Did they know she was Spider-Girl?  Had Mr. Stark told them?  Had he mentioned that to her at some point?  She nodded, and then the man wrapped an arm around her.  

“Come.  Let’s get you inside.”

“I…”  She swallowed hard, blinking behind the tears unsuccessfully.  “I wasn’t supposed to go out.  Mr. Stark...he told me not to.  But...but I did it anyway and now…”

Now what?  Would he send her back when he found out?  Would he yell at her?  Like with the ferry?  Would he take the suit again?  

“Stark isn’t home yet.  Come on.”  Thor urged again, leading her over to the back entrance.  Penny followed dumbly, stepping with him into the building, then onto the elevator, and then, finally, onto a floor she didn’t think she’d ever been on.  A floor with a living room and a kitchen and a hallway decorated differently than Mr. Stark’s, but still...almost the same layout.  Not asking where they were or what was going on, Penny let him lead her down the hallway to the bathroom, urging her inside as he stayed in the doorway.  “Take a shower and get cleaned up.  I’ll find you some clothes.”  

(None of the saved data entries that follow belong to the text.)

(* ===== verification/ExecutionProps.v ===== *)
(** Every step of the code is a few steps of the system: the proofs for each
    kind of step of Execution.v, and what follows for all the states the code
    can reach. *)

From S2P Require Import Prelude KernelEnv Proc Locking ProcSpec Lottery.
From S2P Require Import Handover Protocol System Execution.


Section simulation.
Context `{KernelEnv} `{SpinlockLaws}.

(** ** Several steps of the system, up to the core *)

Lemma moves_core s l s' : core_same s' s → moves 0 s l s' l.
Proof. intros Hc. exists 0%nat, s. split; [done|]. split; [constructor|done]. Qed.

Lemma moves_step s l s' t l' : sys_step (Sys s l) (Sys t l') → core_same s' t → moves 1 s l s' l'.
Proof. intros Hs Hc. exists 1%nat, t. split; [done|]. split; [by apply nsteps_once|done]. Qed.

Lemma nsteps_core n s t l s' l' :
  core_same s t → nsteps sys_step n (Sys s l) (Sys s' l') →
  ∃ t', nsteps sys_step n (Sys t l) (Sys t' l') ∧ core_same s' t'.
Proof.
  revert s t l. induction n as [|n IH]; intros s t l Hc Hn; inversion Hn as [|? ? [s1 l1] ? Hst Hrest]; subst.
  - exists t. by split; [constructor|].
  - destruct (sys_step_core _ _ _ _ _ Hc Hst) as (t1 & Hst' & Hc1).
    destruct (IH _ _ _ Hc1 Hrest) as (t' & Hn' & Hc'). exists t'. split; [|done]. by econstructor.
Qed.

Lemma moves_trans n m s l s1 l1 s2 l2 :
  moves n s l s1 l1 → moves m s1 l1 s2 l2 → moves (n + m) s l s2 l2.
Proof.
  intros (n' & t1 & Hn & Hs1 & Hc1) (m' & t2 & Hm & Hs2 & Hc2).
  destruct (nsteps_core _ _ _ _ _ _ Hc1 Hs2) as (t & Hs & Hc). exists (n' + m')%nat, t.
  split; [lia|]. split; [by eapply nsteps_trans|]. by trans t2.
Qed.
(** C2: the one panic the process code reaches is that of init calling [exit].
    In every reachable state a processor in its scheduler draws and then either
    gives the lock back or enters a process that had stopped in [forkret],
    [yield], [sleep] or [wait] - never in [exit] - and runs on without panic; a
    process running its own code may call yield, wait, fork or sbrk, and any but
    init exit, while init's exit is the panic "init exiting"; a process that
    holds one lock, not [ptable.lock], may sleep on any channel with it and
    arrives in the scheduler; and [wakeup] and [kill] run to their ends on any
    processor, in a process or in the handler of an interrupt, where
    [ptable.lock] is free.  So the checks of [sched], the null pointers and the
    double locks are never hit. *)
Theorem code_never_panics x c :
  reachable booted code_step x →
  (∀ f saved, idles c (ks x) → is_intena saved →
     ∃ o t, scheduler_choose c f (ks x) = Ok o t ∧
       match o with
       | None => ∃ s', release c PtableLock t = Ok tt s'
       | Some i => ∃ k s', konts x !! i = Some k ∧ resume k c i saved t = Ok tt s'
       end) ∧
  (∀ i k r, calls c i (ks x) → konts x !! i = Some k → in_kernel k = true →
     (r = AskExit → initproc (ks x) ≠ Some i) →
     ∃ s', proceed k r c i (ks x) = Ok tt s') ∧
  (∀ i, calls c i (ks x) → initproc (ks x) = Some i →
     exit_half c (ks x) = Err (Panic "init exiting")) ∧
  (∀ i ch lk, holds_one c i lk (ks x) → konts x !! i = Some InKernel →
     ∃ saved t s', sleep_half c ch lk (ks x) = Ok saved t ∧ scheduler_back c t = Ok tt s') ∧
  (∀ ch n, can_lock c PtableLock (ks x) →
     ∃ r s1 s2, wakeup c ch (ks x) = Ok tt s1 ∧ kill c n (ks x) = Ok r s2).
Proof.
  intros Hr. destruct (code_reachable_core x Hr) as (y & Hy & Hc & Hkk).
  pose proof (sound_core _ _ _ Hc (reachable_sound y Hy)) as Hso. rewrite <-Hkk in Hso.
  destruct x as [s l]. simpl in *. split; [|split; [|split; [|split]]].
  - intros f saved Hi Hs. pose proof Hi as (Hf & k & Hk & Hn & Hp).
    destruct (scheduler_choose_locked c f s k Hf Hk Hn) as (t & Hch & _).
    eexists _, t. split; [exact Hch|].
    destruct (idles_dispatch c f s l _ t Hi Hch) as (s1 & Hl & Hd & _ & Hlen & Hcur).
    destruct (choose_effect c (sti_effect c f s)).1 as [i|] eqn:Ho.
    + destruct (chosen_kont y s c f i Hy Hc Ho) as (kk & p & Hki & Hp1 & Hin).
      rewrite <-Hkk in Hki. destruct (same_length_lookup _ _ _ _ Hlen Hp1) as [q Hq].
      destruct (resume_runs kk c i saved s1 t q) as [s' Hs']; [done..|]. by exists kk, s'.
    + destruct (release_locked _ _ _ Hl) as (s' & Hrl & _). by exists s'.
  - intros i k r. by apply proceed_runs.
  - intros i. apply exit_refused.
  - intros i ch lk. by apply sleep_lock_runs.
  - intros ch n Hcl. destruct (wakeup_runs c ch s Hcl) as (s1 & Hw & _).
    destruct (kill_runs c n s Hcl) as (s2 & Hk & _). by eexists _, s1, s2.
Qed.

(** ** Invariants of the code *)

(** C13: in every reachable state a slot is in state RUNNING exactly when some
    processor runs it, and then exactly one does: no process runs on two
    processors, and none is lost between them. *)
Theorem running_iff_on_one_cpu x i p :
  reachable booted code_step x → ptable (ks x) !! i = Some p →
  state p = RUNNING ↔ ∃ c, current c (ks x) = Some i ∧ ∀ c', current c' (ks x) = Some i → c' = c.
Proof.
  intros Hr Hp. destruct (code_reachable_core x Hr) as (y & Hy & Hc & _).
  rewrite (core_ptable _ _ Hc) in Hp. rewrite (system_running y i p Hy Hp).
  by setoid_rewrite (λ c, core_current c _ _ Hc).
Qed.

(** C5: no wakeup is lost between [exit] and [wait]: in every reachable state
    a process that sleeps inside [wait] has no zombie child, and sleeps on its
    own slot, where [exit] of a child wakes it. *)
Theorem no_lost_wakeup x i p j q :
  reachable booted code_step x →
  ptable (ks x) !! i = Some p → konts x !! i = Some AtWait → state p = SLEEPING →
  chan p = Some (ChProc i) ∧
  (ptable (ks x) !! j = Some q → parent q = Some i → state q ≠ ZOMBIE).
Proof.
  intros Hr. destruct (code_reachable_core x Hr) as (y & Hy & Hc & ->).
  rewrite (core_ptable _ _ Hc). by apply system_wakeup.
Qed.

Glad to know exactly what she was supposed to do, she followed orders, pressing against the spider on her chest as soon as the door was shut and letting the suit fall to the ground with a wet flop.  Stripping off the underclothes, she let them fall as well, then turned the shower on hot and stepped inside, letting the warm replace the chill that had seeped into her skin. For a long time, she stood under the spray.  At one point, there was a knock on the door, although she had no idea how long she’d been standing under the spray.  

“Yeah?” she called over the water, surprised to find her voice almost hoarse.  She was crying, she realized then, reaching up and pressing a hand to her face which had been under the spray.  Still crying.  

The door opened a little, and through the curtain, she saw the shadow of a figure place something on the sink.  “I brought you some clothes.”  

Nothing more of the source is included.